Automotive News recently spent some time at the special factory-within-a-factory at Nissan’s Oppama manufacturing plant to take a look at where the company’s advanced solid-state battery research is at. The takeaway? These promising batteries present some sobering challenges before they’ll power a new generation of Nissan EVs, and shed some light on the hurdles other automakers will have to overcome on the road to mass-producing them. But Nissan is confident the problems can be solved by 2028, the company told AN.
There are several fascinating revelations in the full story, which is highly recommended reading (subscription required). For one, despite a lack of inflammable liquid inside the battery packs, Nissan doesn’t want to bank on the advanced batteries being safe, or fire-proof. More power-dense than a conventional lithium-ion battery, there’s a lot of energy stored inside, which could produce something akin to a “bomb” according to a quote by Kazuhiro Doi, corporate vice president in charge of advanced battery research, to AN.
And then there’s the issue of scaling the production process up. The current assembly line is a manual process, AN reports, with workers mixing materials by hand. All told, Nissan can apparently produce only a few battery pouches (akin to li-ion cells) a month. At the current rate of production, it would take 8.3 years to build enough to power a single EV, according to production figures provided to AN. Obviously Nissan will need to develop mass-production equipment to improve this rate by an order of magnitude if it’s going to come close to hitting its targets.

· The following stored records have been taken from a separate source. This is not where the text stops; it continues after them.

(* ===== verification/Password.v ===== *)
(** * Passwords (pkg/password/password.go)

    The generator as a program that draws random numbers. *)

From S2P Require Import Prelude GoStrings GoErrors Prog.

Record Settings := MkSettings { CharacterSet : string; Length : Z }.

Definition DefaultSettings : Settings :=
  MkSettings "abcdefghijklmnopqrstuvwxyzABCDEFGHIJKLMNOPQRSTUVWXYZ0123456789" 27.

(** [rand.Int(rand.Reader, max)] *)
Inductive peff : Type -> Type :=
| PRand (max : nat) : peff (nat + error).

(** The loop that fills the password; [n] characters are missing. *)
Fixpoint fill (set : bytes) (n : nat) (pw : bytes) : prog peff (string * option error) :=
  match n with
  | 0 => mret (b2s pw, None)
  | S n' =>
      if decide (length set = 0) then Panic "crypto/rand: argument to Int is <= 0"
      else
        x ← trigger (PRand (length set));
        match x with
        | inr err => mret ("", Some err)
        | inl i =>
            match set !! i with
            | None => Panic "index out of range"
            | Some c => fill set n' (pw ++ [c])
            end
        end
  end.

(** [Settings.Generate] *)
Definition Generate (s : Settings) : prog peff (string * option error) :=
  if (Length s <? 0)%Z then Panic "makeslice: len out of range"
  else fill (s2b (CharacterSet s)) (Z.to_nat (Length s)) [].

Definition GenerateDefault : prog peff (string * option error) := Generate DefaultSettings.

(** What crypto/rand promises: a number below the maximum. *)
Definition in_range (ev : event peff) : Prop :=
  match ev with
  | @Ev _ X e x => match e in peff Y return Y -> Prop with PRand max => fun x => match x with inl i => i < max | inr _ => True end end x
  end.

(** The trace that draws the given numbers. *)
Definition draws (max : nat) (l : list nat) : list (event peff) := (fun i => Ev (PRand max) (inl i)) <$> l.

(** The settings make sense: [Generate] panics otherwise. *)
Definition valid (s : Settings) : Prop := (0 <= Length s)%Z /\ (CharacterSet s = "" -> Length s = 0%Z).

Lemma fill_exec (set : bytes) (n : nat) (pw : bytes) (tr : list (event peff)) res :
  (set = [] -> n = 0) -> Forall in_range tr -> exec (fill set n pw) tr res ->
  (exists l cs, tr = draws (length set) l /\ length l = n /\ mapM (set !!.) l = Some cs /\ res = Some (b2s (pw ++ cs), None)) \/
  (exists l err, tr = draws (length set) l ++ [Ev (PRand (length set)) (inr err)] /\ length l < n /\ res = Some ("", Some err)).
Proof.
  revert pw tr. induction n as [|n IH]; intros pw tr Hset Hr; cbn [fill].
  - intros [-> ->]. left. exists [], []. by rewrite app_nil_r.
  - destruct (decide (length set = 0)) as [H|Hne]; [apply nil_length_inv in H; by specialize (Hset H)|].
    cbn [mbind prog_bind bind_prog trigger exec]. intros (x & tr' & -> & He). apply Forall_cons in Hr as [Hx Hr]. cbn in Hx.
    destruct x as [i|err].
    + apply lookup_lt_is_Some in Hx as [c Hc]. rewrite Hc in He.
      destruct (IH (pw ++ [c]) tr') as [(l & cs & -> & Hl & Hcs & ->)|(l & err & -> & Hl & ->)]; [by destruct set|done..| |].
      * left. exists (i :: l), (c :: cs). split_and!; [done|simpl; lia| |by rewrite <- app_assoc].
        cbn [mapM]. rewrite Hc. cbn. by rewrite Hcs.
      * right. exists (i :: l), err. split_and!; [done|simpl; lia|done].
    + destruct He as [-> ->]. right. exists [], err. split_and!; [done|simpl; lia|done].
Qed.

Lemma mapM_lookup_elem {A} (set : list A) (l : list nat) (cs : list A) :
  mapM (set !!.) l = Some cs -> Forall (.∈ set) cs /\ length cs = length l.
Proof.
  intros H%mapM_Some. split; [|symmetry; by eapply Forall2_length].
  induction H as [|i c l cs Hc _ IH]; constructor; [by eapply list_elem_of_lookup_2|done].
Qed.

(** With a character set, generating a password of a length that is not
    negative never panics; it draws once per character, and gives exactly that
    many characters of the set, each the one that was drawn, or the error of
    the draw that failed and no password. *)
Theorem password_generated (s : Settings) (tr : list (event peff)) res :
  valid s -> Forall in_range tr -> exec (Generate s) tr res ->
  exists pw err, res = Some (pw, err) /\
    match err with
    | Some _ => pw = ""
    | None => Z.of_nat (length (s2b pw)) = Length s /\ Forall (.∈ s2b (CharacterSet s)) (s2b pw) /\
              Z.of_nat (length tr) = Length s
    end.
Proof.
  intros [Hl Hset] Hr. unfold Generate. rewrite (proj2 (Z.ltb_ge _ _) Hl). intros He.
  assert (s2b (CharacterSet s) = [] -> Z.to_nat (Length s) = 0) as Hset'.
  { intros H. rewrite Hset; [done|]. rewrite <- (b2s_s2b (CharacterSet s)). by rewrite H. }
  destruct (fill_exec _ _ _ _ _ Hset' Hr He)
    as [(l & cs & -> & Hn & Hcs & ->)|(l & err & -> & _ & ->)].
  - eexists _, _. split; [done|]. cbn [app]. apply mapM_lookup_elem in Hcs as [Hall Hlen].
    rewrite s2b_b2s. unfold draws. rewrite length_fmap. split_and!; [lia|done|lia].
  - by eexists _, _.
Qed.

Lemma fill_draws (set : bytes) (l : list nat) (pw cs : bytes) :
  mapM (set !!.) l = Some cs -> exec (fill set (length l) pw) (draws (length set) l) (Some (b2s (pw ++ cs), None)).
Proof.
  intros H%mapM_Some. revert pw. induction H as [|i c l cs Hc _ IH]; intros pw; cbn [fill length].
  - by rewrite app_nil_r.
  - rewrite decide_False by (apply lookup_lt_Some in Hc; lia). cbn [mbind prog_bind bind_prog trigger exec].
    exists (inl i), (draws (length set) l). split; [done|]. rewrite Hc. specialize (IH (pw ++ [c])). by rewrite <- app_assoc in IH.
Qed.

Lemma mapM_lookup_exists {A} (set cs : list A) : Forall (.∈ set) cs -> exists l, mapM (set !!.) l = Some cs.
Proof.
  induction 1 as [|c cs [i Hi]%list_elem_of_lookup_1 _ [l Hl]]; [by exists []|]. exists (i :: l). cbn. rewrite Hi. cbn. by rewrite Hl.
Qed.

Lemma mapM_lookup_inj {A} (set : list A) (l l' : list nat) (cs : list A) :
  NoDup set -> mapM (set !!.) l = Some cs -> mapM (set !!.) l' = Some cs -> l' = l.
Proof.
  intros Hn H%mapM_Some. revert l'. induction H as [|i c l cs Hc _ IH]; intros l' H'%mapM_Some; inversion H'; subst; [done|].
  f_equal; [by eapply NoDup_lookup|]. apply IH. by apply mapM_Some.
Qed.

Lemma draws_in_range (set : bytes) (l : list nat) (cs : bytes) : mapM (set !!.) l = Some cs -> Forall in_range (draws (length set) l).
Proof. intros H%mapM_Some. induction H as [|i c l cs Hc _ IH]; constructor; [by eapply lookup_lt_Some|done]. Qed.

Lemma draws_inj (max : nat) (l l' : list nat) : draws max l = draws max l' -> l = l'.
Proof.
  intros H. apply (f_equal (omap (fun ev : event peff => match ev with
    | @Ev _ X e x => match e in peff Y return Y -> option nat with PRand _ => fun x => match x with inl i => Some i | inr _ => None end end x end))) in H.
  unfold draws in H. assert (forall k : list nat, omap (fun ev : event peff => match ev with
    | @Ev _ X e x => match e in peff Y return Y -> option nat with PRand _ => fun x => match x with inl i => Some i | inr _ => None end end x end)
      ((fun i => Ev (PRand max) (inl i)) <$> k) = k) as Hk.
  { induction k as [|i k IH]; [done|]. csimpl. by rewrite IH. }
  by rewrite !Hk in H.
Qed.

(** Every password over the character set is drawn by some numbers, and by
    one sequence of them only if no character is repeated: with uniform draws
    all passwords are equally likely. *)
Theorem password_every (s : Settings) (pw : bytes) :
  Z.of_nat (length pw) = Length s -> Forall (.∈ s2b (CharacterSet s)) pw ->
  exists l, exec (Generate s) (draws (length (s2b (CharacterSet s))) l) (Some (b2s pw, None)) /\
    Forall in_range (draws (length (s2b (CharacterSet s))) l) /\
    (NoDup (s2b (CharacterSet s)) -> forall l',
       exec (Generate s) (draws (length (s2b (CharacterSet s))) l') (Some (b2s pw, None)) ->
       Forall in_range (draws (length (s2b (CharacterSet s))) l') -> l' = l).
Proof.
  intros Hlen Hpw. destruct (mapM_lookup_exists _ _ Hpw) as [l Hl]. exists l.
  assert (length l = Z.to_nat (Length s)) as Hll by (destruct (mapM_lookup_elem _ _ _ Hl); lia).
  unfold Generate. rewrite (proj2 (Z.ltb_ge (Length s) 0)) by lia. rewrite <- Hll. split_and!.
  - apply (fill_draws _ _ []). done.
  - by eapply draws_in_range.
  - intros Hn l' He Hr. assert (s2b (CharacterSet s) = [] -> length l = 0) as Hne by (intros H; rewrite H in Hl; by destruct l).
    destruct (fill_exec _ _ _ _ _ Hne Hr He) as [(l1 & cs & H1%draws_inj & _ & Hcs & [= Heq])|(? & ? & _ & _ & ?)]; [|done].
    subst l1. apply (f_equal s2b) in Heq. rewrite !s2b_b2s in Heq. subst cs. by eapply mapM_lookup_inj.
Qed.

(** ** Concrete runs *)

Definition demoRand (X : Type) (i : nat) (e : peff X) : X := match e in peff Y return Y with PRand max => inl (i * 7 mod max) end.

Lemma password_generated_witness :
  exists pw, (run_with demoRand 0 GenerateDefault).2 = Some (pw, None) /\ Z.of_nat (length (s2b pw)) = 27%Z.
Proof.
  assert (valid DefaultSettings) as Hv by (split; [vm_compute; discriminate|vm_compute; discriminate]).
  assert (Forall in_range (run_with demoRand 0 GenerateDefault).1) as Hr by (vm_compute; repeat constructor).
  destruct (password_generated DefaultSettings _ _ Hv Hr (run_with_exec demoRand 0 GenerateDefault)) as (pw & err & H1 & H2).
  exists pw. assert (err = None) as -> by (vm_compute in H1; congruence). split; [exact H1|apply H2].
Defined.

Lemma password_every_witness :
  exists l, exec (Generate (MkSettings "ab" 3)) (draws 2 l) (Some ("bab", None)).
Proof.
  destruct (password_every (MkSettings "ab" 3) (s2b "bab")) as (l & H & _);
    [reflexivity|apply (bool_decide_eq_true_1 (Forall _ _)); vm_compute; reflexivity|]. exists l. exact H.
Defined.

Nissan thinks it can solve these issues, and is sticking to its 2028 goal of bringing the solid-state batteries—which have many advantages over lithium-ion technology—to market. It’s already figured out the solution to tricky solid-state issues, like charging in low temperature, Doi told AN. So the battery team is cautiously optimistic about the company’s prospects.
Nissan’s larger rival, Toyota, is also taking solid-state battery development very seriously, recently announcing a massive investment in developing the technology—and Toyota is definitely not alone. With so many engineers, and so many corporate dollars, going to perfect the tech for mass-production, we think it’s more a matter of when than if you’ll see solid-state EVs on sale at a dealer near you.